[[ Data shown open ]]

(** * AvData: the FAA fixed-width facility parser and the nearest-airports query

    A shallow embedding of [AeroData.py], [AvData.py], [Airport.py] and
    [Runway.py].  Python [str] values read from the ISO-8859-1 dataset are
    [string]s (one 8-bit character per code point), Python [int]s are [Z],
    Python [float]s are the kernel's binary64 [float]s, and a raised exception
    is the [Err] branch of [result].  The geodesic solver ([pyproj.Geod.inv])
    is a library outside the repository and is a [Variable] of the sections
    that use it. *)

From Stdlib Require Import ZArith Lia List Bool Arith String Ascii Floats Uint63.
From Stdlib Require Import Sorting.Sorted Sorting.Permutation.
Import ListNotations.

Local Open Scope Z_scope.

(** ** Exceptions and results *)

(** The three messages a [ValueError] carries in this program. *)
Inductive value_error : Type :=
| InvalidIntLiteral (s : string)      (* int(s) on a malformed literal *)
| InvalidFloatLiteral (s : string)    (* float(s) on a malformed literal *)
| AirportNotFound (icao_ident : string).  (* raised by get_data / nearest_airports *)

Inductive exn : Type :=
| ValueError (why : value_error)
| IndexError                          (* list index out of range *)
| AttributeError.                     (* attribute access on None *)

Inductive result (A : Type) : Type :=
| Ok (a : A)
| Err (e : exn).
Arguments Ok {A} a.
Arguments Err {A} e.

Definition bind {A B : Type} (r : result A) (k : A -> result B) : result B :=
  match r with
  | Ok a => k a
  | Err e => Err e
  end.

Notation "x <- r ;; k" := (bind r (fun x => k))
  (at level 61, r at next level, right associativity).

Definition is_ok {A : Type} (r : result A) : bool :=
  match r with Ok _ => true | Err _ => false end.

(** ** Python built-ins used by the program *)

Module Py.

(** *** Strings *)

Definition code (c : ascii) : nat := nat_of_ascii c.

(** [str.isspace] on the code points of ISO-8859-1: what [strip], [lstrip]
    and [rstrip] remove. *)
Definition isspace (c : ascii) : bool :=
  let n := code c in
  (((9 <=? n) && (n <=? 13)) || ((28 <=? n) && (n <=? 32))
   || (n =? 133) || (n =? 160))%nat.

(** The blanks [int] and [float] skip around a literal: as [isspace], but
    without the four ASCII separators 28..31. *)
Definition isnumspace (c : ascii) : bool :=
  let n := code c in
  (((9 <=? n) && (n <=? 13)) || (n =? 32) || (n =? 133) || (n =? 160))%nat.

(** [s.lstrip()] *)
Fixpoint lstrip_by (sp : ascii -> bool) (s : string) : string :=
  match s with
  | EmptyString => EmptyString
  | String c s' => if sp c then lstrip_by sp s' else s
  end.

(** [s.rstrip()] *)
Fixpoint rstrip_by (sp : ascii -> bool) (s : string) : string :=
  match s with
  | EmptyString => EmptyString
  | String c s' =>
      match rstrip_by sp s' with
      | EmptyString => if sp c then EmptyString else String c EmptyString
      | r => String c r
      end
  end.

Definition lstrip : string -> string := lstrip_by isspace.
Definition rstrip : string -> string := rstrip_by isspace.

(** [s[a:b]] for non-negative [a] and [b]: clipped to the string, never an
    error. *)
Definition slice (a b : nat) (s : string) : string := substring a (b - a) s.

(** [s[-1]]: the last character, [IndexError] on the empty string. *)
Fixpoint last_char (s : string) : result ascii :=
  match s with
  | EmptyString => Err IndexError
  | String c EmptyString => Ok c
  | String _ s' => last_char s'
  end.

(** [c in s] for a one-character [c]. *)
Fixpoint contains (c : ascii) (s : string) : bool :=
  match s with
  | EmptyString => false
  | String d s' => Ascii.eqb d c || contains c s'
  end.

(** The cut at the last occurrence of [sep], when there is one. *)
Fixpoint rcut (sep : ascii) (s : string) : option (string * string) :=
  match s with
  | EmptyString => None
  | String c s' =>
      match rcut sep s' with
      | Some (a, b) => Some (String c a, b)
      | None => if Ascii.eqb c sep then Some (EmptyString, s') else None
      end
  end.

(** [s.rsplit(sep, 1)]: two pieces around the last [sep], or [s] alone. *)
Definition rsplit1 (sep : ascii) (s : string) : list string :=
  match rcut sep s with
  | Some (a, b) => [a; b]
  | None => [s]
  end.

(** [s.upper()].  Lower-case letters of ISO-8859-1 go to their capitals and
    the sharp s to "SS".  The capitals of the micro sign (181) and of y with
    diaeresis (255) lie outside ISO-8859-1; no other character has them as
    capital, so leaving these two in place keeps the comparison
    [a.upper() == b.upper()] unchanged on ISO-8859-1 text. *)
Definition upper_char (c : ascii) : string :=
  let n := code c in
  if ((97 <=? n) && (n <=? 122))%nat then String (ascii_of_nat (n - 32)) EmptyString
  else if (n =? 223)%nat then "SS"%string
  else if ((224 <=? n) && (n <=? 254) && negb (n =? 247))%nat
       then String (ascii_of_nat (n - 32)) EmptyString
  else String c EmptyString.

Fixpoint upper (s : string) : string :=
  match s with
  | EmptyString => EmptyString
  | String c s' => (upper_char c ++ upper s')%string
  end.

(** *** int(str) *)

Definition isdigit (c : ascii) : bool :=
  let n := code c in ((48 <=? n) && (n <=? 57))%nat.

Definition digit_value (c : ascii) : Z := Z.of_nat (code c - 48).
(** * Semantic chunking pipeline of the knowledge base (lib/kb)

    A shallow embedding of [text-processing.js], [similarity.js] and
    [semantic-chunking.js], and of [generateEmbeddingsBatch] of
    [embeddings.js], with the properties of the natural-language
    specification that concern them and further properties of the code.

    - JavaScript strings are sequences of UTF-16 code units: [list N].
    - JavaScript numbers are IEEE 754 binary64 values: Rocq's primitive
      [float], whose operations are the same ones.
    - [throw new Error(...)] is a value of [error] returned in [result]. *)

From Stdlib Require Import String Ascii DecimalString.
From Stdlib Require Import List NArith ZArith Bool Lia PrimFloat.
Import ListNotations.
Import Corelib.Init.Datatypes.

(* ================================================================== *)
(** * JavaScript strings *)
(* ================================================================== *)

Module JsString.

Definition jsstring := list N.

(** Code units of an ASCII literal, for readable examples. *)
Definition js (s : string) : jsstring :=
  map N_of_ascii (list_ascii_of_string s).

Definition SPACE : N := 32%N.
Definition NEWLINE : N := 10%N.

(** The class [\s] of regular expressions, which is also the set that
    [String.prototype.trim] strips: WhiteSpace and LineTerminator. *)
Definition isWhiteSpace (c : N) : bool :=
  ((9 <=? c) && (c <=? 13) || (c =? 32) || (c =? 160) || (c =? 5760)
   || (8192 <=? c) && (c <=? 8202) || (c =? 8232) || (c =? 8233)
   || (c =? 8239) || (c =? 8287) || (c =? 12288) || (c =? 65279))%N.

(** [/[A-Z]/] and [/[A-Za-z]/]. *)
Definition isUpper (c : N) : bool := ((65 <=? c) && (c <=? 90))%N.
Definition isLetter (c : N) : bool :=
  (isUpper c || (97 <=? c) && (c <=? 122))%N.

Fixpoint trimStart (s : jsstring) : jsstring :=
  match s with
  | [] => []
  | c :: r => if isWhiteSpace c then trimStart r else s
  end.

Fixpoint trimEnd (s : jsstring) : jsstring :=
  match s with
  | [] => []
  | c :: r =>
      match trimEnd r with
      | [] => if isWhiteSpace c then [] else [c]
      | r' => c :: r'
      end
  end.
(** X27.  For a time from 0 up to 100 minutes the application's clock
    label has exactly five characters, minutes and seconds in two digits
    each; from 10 minutes on it is the same text as the timeline's
    [formatTime], and below 10 minutes it is one character longer. *)
Theorem app_formatTime_fixed_width (seconds : Q) :
  0 <= seconds -> seconds < 6000 ->
  String.length (app_formatTime seconds) = 5%nat
  /\ (600 <= seconds -> app_formatTime seconds = formatTime seconds)
  /\ (seconds < 600 ->
      String.length (formatTime seconds) = 4%nat).
Proof.
  intros H0 H1.
  set (n := Qfloor seconds).
  assert (Hn : (0 <= n < 6000)%Z).
  { subst n. split.
    - rewrite <- (Qfloor_Z 0). now apply Qfloor_resp_le.
    - apply Z.lt_nge. intros Hge.
      apply (Qlt_irrefl seconds). eapply Qlt_le_trans; [exact H1|].
      eapply Qle_trans; [|apply Qfloor_le].
      change 6000 with (inject_Z 6000). now rewrite <- Zle_Qle. }
  assert (Hm : (0 <= n / 60 < 100)%Z).
  { split; [apply Z.div_pos; lia | apply Z.div_lt_upper_bound; lia]. }
  assert (Hk : (0 <= n mod 60 < 60)%Z) by (apply Z.mod_pos_bound; lia).
  assert (Ea : app_formatTime seconds =
               String.append (padStart 2 "0" (Number_toString (n / 60)))
                 (String.append ":"
                    (padStart 2 "0" (Number_toString (n mod 60))))).
  { unfold app_formatTime, Math_floor.
    rewrite Qfloor_div_60, (floor_jsRem_60 seconds H0). reflexivity. }
  assert (Ef : formatTime seconds =
               String.append (Number_toString (n / 60))
                 (String.append ":"
                    (padStart 2 "0" (Number_toString (n mod 60))))).
  { unfold formatTime, Math_floor.
    rewrite Qfloor_div_60, (floor_jsRem_60 seconds H0). reflexivity. }
  split; [|split].
  - rewrite Ea, !length_append, !two_digits by lia. reflexivity.
  - intros H600. rewrite Ea, Ef. rewrite two_digit_minutes; [reflexivity|].
    split; [|lia]. apply Z.div_le_lower_bound; [lia|].
    subst n. rewrite <- (Qfloor_Z (60 * 10)). apply Qfloor_resp_le.
    exact H600.
  - intros H600. rewrite Ef, !length_append, two_digits by lia.
    assert (Hm1 : (0 <= n / 60 < 10)%Z).
    { split; [lia|]. apply Z.div_lt_upper_bound; [lia|].
      apply Z.lt_nge. intros Hge. apply (Qlt_irrefl seconds).
      eapply Qlt_le_trans; [exact H600|].
      eapply Qle_trans; [|apply Qfloor_le].
      change 600 with (inject_Z 600). now rewrite <- Zle_Qle. }
    assert (Hall : forallb
              (fun k => Nat.eqb (String.length (Number_toString k)) 1)
              (seqZ 0 10) = true) by (vm_compute; reflexivity).
    rewrite forallb_forall in Hall.
    assert (H1d : String.length (Number_toString (n / 60)) = 1%nat).
    { apply Nat.eqb_eq, Hall, list_elem_of_In, elem_of_seqZ. lia. }
    rewrite H1d. reflexivity.
Qed.

Lemma app_formatTime_fixed_width_witness :
  String.length (app_formatTime (151 # 2)) = 5%nat.
Proof.
  apply (app_formatTime_fixed_width (151 # 2)); [discriminate | reflexivity].
Defined.

(** ** The split in double precision *)

Lemma SFcompare_Lt_swap (x y : SpecFloat.spec_float) :
  SpecFloat.SFcompare x y = Some Lt -> SpecFloat.SFcompare y x = Some Gt.
Proof.
  destruct x as [sx|sx| |sx mx ex], y as [sy|sy| |sy my ey]; simpl;
    try discriminate;
    try (destruct sx; discriminate || reflexivity);
    try (destruct sy; discriminate || reflexivity);
    try (destruct sx, sy; discriminate || reflexivity).
  pose proof (Pos.compare_cont_antisym mx my Eq) as A. simpl in A.
  destruct sx, sy; try discriminate; try reflexivity;
    rewrite (Z.compare_antisym ex ey), <- A;
    destruct (ex ?= ey)%Z; simpl; try discriminate; try reflexivity;
    destruct (Pos.compare_cont Eq mx my); simpl;
    discriminate || reflexivity.
Qed.

(** On doubles, [x < y] rules out [y <= x]. *)
Lemma ltb_not_leb (x y : PrimFloat.float) :
  PrimFloat.ltb x y = true -> PrimFloat.leb y x = false.
Proof.
  rewrite FloatAxioms.ltb_spec, FloatAxioms.leb_spec.
  unfold SpecFloat.SFltb, SpecFloat.SFleb. intros H.
  destruct (SpecFloat.SFcompare (FloatOps.Prim2SF x) (FloatOps.Prim2SF y))
    as [[| |]|] eqn:E; try discriminate.
  now rewrite (SFcompare_Lt_swap _ _ E).
Qed.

[[ Data shown closed ]]

Activity. Look through the material above for the string "SpecFloat" and copy each line that has it.

Answer to this exercise.
Lemma SFcompare_Lt_swap (x y : SpecFloat.spec_float) :
  SpecFloat.SFcompare x y = Some Lt -> SpecFloat.SFcompare y x = Some Gt.
  unfold SpecFloat.SFltb, SpecFloat.SFleb. intros H.
  destruct (SpecFloat.SFcompare (FloatOps.Prim2SF x) (FloatOps.Prim2SF y))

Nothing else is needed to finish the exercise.